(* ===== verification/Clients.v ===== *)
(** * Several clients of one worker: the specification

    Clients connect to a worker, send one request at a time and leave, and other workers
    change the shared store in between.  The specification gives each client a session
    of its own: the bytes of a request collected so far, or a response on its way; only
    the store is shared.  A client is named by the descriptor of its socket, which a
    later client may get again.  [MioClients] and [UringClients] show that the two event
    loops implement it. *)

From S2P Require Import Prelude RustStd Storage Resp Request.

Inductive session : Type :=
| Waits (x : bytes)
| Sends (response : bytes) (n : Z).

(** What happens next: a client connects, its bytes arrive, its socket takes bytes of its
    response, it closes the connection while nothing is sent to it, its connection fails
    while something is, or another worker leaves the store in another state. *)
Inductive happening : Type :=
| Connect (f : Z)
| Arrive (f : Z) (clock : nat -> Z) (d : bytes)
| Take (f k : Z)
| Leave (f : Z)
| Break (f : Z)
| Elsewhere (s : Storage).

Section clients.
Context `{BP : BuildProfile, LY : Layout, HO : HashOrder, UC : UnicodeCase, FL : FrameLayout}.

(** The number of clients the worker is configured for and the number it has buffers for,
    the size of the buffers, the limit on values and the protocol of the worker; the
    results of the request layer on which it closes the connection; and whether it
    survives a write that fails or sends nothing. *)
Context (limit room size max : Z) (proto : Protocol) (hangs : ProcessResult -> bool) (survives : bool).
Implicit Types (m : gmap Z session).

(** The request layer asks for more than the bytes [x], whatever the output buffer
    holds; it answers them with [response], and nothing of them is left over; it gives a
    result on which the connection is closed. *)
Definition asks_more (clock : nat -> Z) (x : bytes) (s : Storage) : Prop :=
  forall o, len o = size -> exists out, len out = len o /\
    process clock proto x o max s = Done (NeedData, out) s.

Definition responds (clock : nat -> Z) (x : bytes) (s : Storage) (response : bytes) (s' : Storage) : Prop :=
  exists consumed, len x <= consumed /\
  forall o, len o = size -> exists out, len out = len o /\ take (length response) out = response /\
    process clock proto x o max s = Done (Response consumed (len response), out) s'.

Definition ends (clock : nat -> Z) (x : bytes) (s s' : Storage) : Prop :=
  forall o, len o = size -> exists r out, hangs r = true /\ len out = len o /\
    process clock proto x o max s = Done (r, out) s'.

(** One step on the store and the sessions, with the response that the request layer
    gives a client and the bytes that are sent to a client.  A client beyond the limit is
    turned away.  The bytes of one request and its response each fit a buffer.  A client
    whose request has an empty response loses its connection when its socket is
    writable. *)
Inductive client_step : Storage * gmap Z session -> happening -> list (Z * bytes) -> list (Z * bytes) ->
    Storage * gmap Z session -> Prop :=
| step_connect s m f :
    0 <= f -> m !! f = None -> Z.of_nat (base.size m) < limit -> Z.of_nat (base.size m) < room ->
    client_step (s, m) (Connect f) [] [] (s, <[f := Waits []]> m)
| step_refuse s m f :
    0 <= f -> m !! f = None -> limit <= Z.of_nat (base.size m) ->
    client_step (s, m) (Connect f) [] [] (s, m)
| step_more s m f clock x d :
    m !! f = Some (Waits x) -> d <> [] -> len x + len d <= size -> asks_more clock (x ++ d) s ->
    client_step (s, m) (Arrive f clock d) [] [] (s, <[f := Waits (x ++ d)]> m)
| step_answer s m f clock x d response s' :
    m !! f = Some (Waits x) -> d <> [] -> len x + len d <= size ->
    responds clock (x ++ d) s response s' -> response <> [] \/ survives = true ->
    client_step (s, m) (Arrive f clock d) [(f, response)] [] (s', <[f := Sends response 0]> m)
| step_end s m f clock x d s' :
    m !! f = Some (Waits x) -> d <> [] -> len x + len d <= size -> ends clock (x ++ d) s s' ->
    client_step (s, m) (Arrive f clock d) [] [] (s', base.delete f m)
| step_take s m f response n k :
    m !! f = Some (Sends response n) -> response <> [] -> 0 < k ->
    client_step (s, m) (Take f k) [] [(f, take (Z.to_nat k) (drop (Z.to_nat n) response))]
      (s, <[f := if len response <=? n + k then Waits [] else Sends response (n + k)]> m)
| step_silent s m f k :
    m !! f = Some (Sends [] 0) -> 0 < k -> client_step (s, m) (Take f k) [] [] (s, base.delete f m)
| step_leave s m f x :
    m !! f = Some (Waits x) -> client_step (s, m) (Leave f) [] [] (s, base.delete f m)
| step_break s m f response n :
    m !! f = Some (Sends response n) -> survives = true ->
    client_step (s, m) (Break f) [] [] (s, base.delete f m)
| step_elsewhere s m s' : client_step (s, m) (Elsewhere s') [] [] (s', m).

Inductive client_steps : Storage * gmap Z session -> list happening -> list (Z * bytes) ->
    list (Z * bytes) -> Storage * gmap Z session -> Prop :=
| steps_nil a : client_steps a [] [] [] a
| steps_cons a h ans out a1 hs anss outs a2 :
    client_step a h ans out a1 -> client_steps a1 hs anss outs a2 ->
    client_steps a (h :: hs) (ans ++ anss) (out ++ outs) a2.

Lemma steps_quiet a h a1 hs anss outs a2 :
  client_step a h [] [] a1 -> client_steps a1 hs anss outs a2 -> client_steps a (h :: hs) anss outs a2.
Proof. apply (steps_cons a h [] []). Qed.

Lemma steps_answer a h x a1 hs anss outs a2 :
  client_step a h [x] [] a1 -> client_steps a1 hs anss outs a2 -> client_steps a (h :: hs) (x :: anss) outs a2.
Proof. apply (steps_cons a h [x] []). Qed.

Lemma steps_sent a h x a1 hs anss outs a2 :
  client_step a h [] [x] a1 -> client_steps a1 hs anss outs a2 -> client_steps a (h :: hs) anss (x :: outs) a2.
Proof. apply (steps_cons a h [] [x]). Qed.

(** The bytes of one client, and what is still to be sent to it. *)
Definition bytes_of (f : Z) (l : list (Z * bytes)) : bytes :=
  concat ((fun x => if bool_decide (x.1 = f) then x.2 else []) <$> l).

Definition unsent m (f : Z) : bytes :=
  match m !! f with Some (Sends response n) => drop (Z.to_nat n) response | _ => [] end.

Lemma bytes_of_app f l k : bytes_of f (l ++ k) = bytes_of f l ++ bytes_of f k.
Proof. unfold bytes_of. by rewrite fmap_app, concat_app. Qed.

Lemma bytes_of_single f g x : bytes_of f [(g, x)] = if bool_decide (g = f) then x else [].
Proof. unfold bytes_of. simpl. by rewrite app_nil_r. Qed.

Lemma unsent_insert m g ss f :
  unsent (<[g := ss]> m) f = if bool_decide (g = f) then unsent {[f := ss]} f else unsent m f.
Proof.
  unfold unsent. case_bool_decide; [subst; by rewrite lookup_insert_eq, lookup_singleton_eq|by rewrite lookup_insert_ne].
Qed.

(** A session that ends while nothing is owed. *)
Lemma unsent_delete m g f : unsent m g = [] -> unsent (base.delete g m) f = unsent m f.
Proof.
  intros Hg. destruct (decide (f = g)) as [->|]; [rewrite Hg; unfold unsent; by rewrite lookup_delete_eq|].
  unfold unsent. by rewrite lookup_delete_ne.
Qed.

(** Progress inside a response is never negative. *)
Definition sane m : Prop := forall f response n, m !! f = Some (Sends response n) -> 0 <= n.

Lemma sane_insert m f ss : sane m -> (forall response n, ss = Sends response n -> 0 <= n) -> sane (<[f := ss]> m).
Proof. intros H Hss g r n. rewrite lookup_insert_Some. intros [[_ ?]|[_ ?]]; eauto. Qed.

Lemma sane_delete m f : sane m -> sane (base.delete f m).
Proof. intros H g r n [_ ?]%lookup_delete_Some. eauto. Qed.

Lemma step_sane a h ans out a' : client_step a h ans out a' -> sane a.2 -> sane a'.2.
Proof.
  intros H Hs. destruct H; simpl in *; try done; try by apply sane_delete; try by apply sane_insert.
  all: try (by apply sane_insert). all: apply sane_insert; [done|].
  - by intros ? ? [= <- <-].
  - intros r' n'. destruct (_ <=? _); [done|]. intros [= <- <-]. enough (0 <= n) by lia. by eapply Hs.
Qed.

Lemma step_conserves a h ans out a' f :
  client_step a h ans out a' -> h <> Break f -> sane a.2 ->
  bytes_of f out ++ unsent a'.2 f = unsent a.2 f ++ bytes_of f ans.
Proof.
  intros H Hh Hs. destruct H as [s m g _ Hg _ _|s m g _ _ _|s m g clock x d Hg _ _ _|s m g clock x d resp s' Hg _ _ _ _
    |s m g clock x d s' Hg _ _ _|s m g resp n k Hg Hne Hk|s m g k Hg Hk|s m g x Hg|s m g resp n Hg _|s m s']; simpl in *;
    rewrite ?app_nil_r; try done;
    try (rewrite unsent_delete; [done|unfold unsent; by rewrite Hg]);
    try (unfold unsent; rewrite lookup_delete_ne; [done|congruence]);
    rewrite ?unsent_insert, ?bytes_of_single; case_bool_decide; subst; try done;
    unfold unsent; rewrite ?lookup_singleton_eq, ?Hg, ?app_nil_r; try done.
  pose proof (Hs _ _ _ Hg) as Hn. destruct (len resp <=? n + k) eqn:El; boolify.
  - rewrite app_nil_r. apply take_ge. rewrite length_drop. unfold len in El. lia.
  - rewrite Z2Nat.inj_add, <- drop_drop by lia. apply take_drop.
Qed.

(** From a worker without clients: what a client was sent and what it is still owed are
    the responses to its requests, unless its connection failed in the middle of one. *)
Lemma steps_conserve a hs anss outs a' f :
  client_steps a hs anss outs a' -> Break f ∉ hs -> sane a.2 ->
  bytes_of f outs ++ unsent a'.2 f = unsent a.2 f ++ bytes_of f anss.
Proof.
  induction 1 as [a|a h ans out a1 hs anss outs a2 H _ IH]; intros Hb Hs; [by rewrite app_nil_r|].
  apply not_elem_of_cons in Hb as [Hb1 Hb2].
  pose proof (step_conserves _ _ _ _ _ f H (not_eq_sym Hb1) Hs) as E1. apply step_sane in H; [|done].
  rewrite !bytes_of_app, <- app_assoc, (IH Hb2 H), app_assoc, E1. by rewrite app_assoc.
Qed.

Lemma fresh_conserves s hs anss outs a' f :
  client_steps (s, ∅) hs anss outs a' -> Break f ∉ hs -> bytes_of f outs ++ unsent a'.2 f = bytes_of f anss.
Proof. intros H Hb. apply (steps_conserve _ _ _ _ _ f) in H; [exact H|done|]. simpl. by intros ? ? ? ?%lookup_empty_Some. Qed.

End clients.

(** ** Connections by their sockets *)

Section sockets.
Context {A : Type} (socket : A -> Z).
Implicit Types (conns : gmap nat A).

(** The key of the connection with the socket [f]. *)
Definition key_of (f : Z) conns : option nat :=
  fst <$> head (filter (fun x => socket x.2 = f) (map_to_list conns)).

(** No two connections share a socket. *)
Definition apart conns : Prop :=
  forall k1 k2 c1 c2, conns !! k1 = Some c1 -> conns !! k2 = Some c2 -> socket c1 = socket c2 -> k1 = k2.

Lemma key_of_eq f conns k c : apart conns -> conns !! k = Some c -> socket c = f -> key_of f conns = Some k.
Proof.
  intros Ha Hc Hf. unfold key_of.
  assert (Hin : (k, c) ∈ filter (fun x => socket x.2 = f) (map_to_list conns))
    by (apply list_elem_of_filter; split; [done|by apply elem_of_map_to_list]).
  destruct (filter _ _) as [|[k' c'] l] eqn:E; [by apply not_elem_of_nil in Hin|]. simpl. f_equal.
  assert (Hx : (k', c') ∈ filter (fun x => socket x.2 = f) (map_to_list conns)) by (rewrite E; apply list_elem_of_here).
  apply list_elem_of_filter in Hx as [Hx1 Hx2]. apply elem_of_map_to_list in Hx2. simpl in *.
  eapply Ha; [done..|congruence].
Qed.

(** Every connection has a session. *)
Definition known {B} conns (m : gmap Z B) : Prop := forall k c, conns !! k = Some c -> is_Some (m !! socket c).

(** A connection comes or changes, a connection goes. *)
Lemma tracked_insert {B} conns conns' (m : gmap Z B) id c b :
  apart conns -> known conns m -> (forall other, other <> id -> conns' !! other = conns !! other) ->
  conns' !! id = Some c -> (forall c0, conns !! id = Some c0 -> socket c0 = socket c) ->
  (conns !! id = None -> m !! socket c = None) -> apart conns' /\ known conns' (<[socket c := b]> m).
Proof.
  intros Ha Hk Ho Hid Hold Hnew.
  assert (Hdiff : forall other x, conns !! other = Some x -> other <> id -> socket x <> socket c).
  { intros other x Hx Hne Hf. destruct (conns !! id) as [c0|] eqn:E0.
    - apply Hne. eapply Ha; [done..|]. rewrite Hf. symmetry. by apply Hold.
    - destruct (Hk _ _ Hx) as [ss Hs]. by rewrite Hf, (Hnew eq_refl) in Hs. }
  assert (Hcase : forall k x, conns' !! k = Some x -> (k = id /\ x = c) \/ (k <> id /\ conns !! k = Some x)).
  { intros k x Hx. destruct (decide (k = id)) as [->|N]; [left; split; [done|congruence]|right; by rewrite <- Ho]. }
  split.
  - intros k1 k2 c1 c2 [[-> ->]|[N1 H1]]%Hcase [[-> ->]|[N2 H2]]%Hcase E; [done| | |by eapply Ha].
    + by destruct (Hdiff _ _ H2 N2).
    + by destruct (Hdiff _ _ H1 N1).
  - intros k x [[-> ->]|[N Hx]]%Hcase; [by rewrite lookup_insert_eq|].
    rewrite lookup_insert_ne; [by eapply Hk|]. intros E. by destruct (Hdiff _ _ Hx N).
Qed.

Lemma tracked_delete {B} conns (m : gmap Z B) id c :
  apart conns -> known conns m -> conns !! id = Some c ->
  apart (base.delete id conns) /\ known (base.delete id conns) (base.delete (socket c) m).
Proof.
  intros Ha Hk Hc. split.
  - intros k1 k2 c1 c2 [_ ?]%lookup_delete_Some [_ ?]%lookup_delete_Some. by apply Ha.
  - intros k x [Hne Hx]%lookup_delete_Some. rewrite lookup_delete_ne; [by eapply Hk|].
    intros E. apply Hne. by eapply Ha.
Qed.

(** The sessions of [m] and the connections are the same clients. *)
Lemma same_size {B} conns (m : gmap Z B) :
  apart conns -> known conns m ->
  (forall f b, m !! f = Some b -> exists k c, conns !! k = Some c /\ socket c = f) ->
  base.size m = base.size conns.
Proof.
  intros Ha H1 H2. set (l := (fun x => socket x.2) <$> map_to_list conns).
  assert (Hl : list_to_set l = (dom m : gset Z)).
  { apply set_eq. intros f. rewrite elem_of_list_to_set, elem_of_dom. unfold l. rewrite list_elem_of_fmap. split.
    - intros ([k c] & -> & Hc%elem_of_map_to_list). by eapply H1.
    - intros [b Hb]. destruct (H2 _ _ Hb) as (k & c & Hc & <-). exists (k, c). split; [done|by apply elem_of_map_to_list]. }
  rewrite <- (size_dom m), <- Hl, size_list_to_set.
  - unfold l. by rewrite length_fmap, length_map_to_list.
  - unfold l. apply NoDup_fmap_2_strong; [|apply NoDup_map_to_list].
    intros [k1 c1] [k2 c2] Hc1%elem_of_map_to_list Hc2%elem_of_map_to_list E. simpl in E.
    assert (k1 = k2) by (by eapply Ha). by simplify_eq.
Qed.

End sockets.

> **Instructions for the task**: In the material above, find the line containing "client_step (s, m) (Take f k) [] [(f, take" and the line containing "step_break s m", then write out exactly those two lines and every line between them, and nothing more.

> **Task output**:
    client_step (s, m) (Take f k) [] [(f, take (Z.to_nat k) (drop (Z.to_nat n) response))]
      (s, <[f := if len response <=? n + k then Waits [] else Sends response (n + k)]> m)
| step_silent s m f k :
    m !! f = Some (Sends [] 0) -> 0 < k -> client_step (s, m) (Take f k) [] [] (s, base.delete f m)
| step_leave s m f x :
    m !! f = Some (Waits x) -> client_step (s, m) (Leave f) [] [] (s, base.delete f m)
| step_break s m f response n :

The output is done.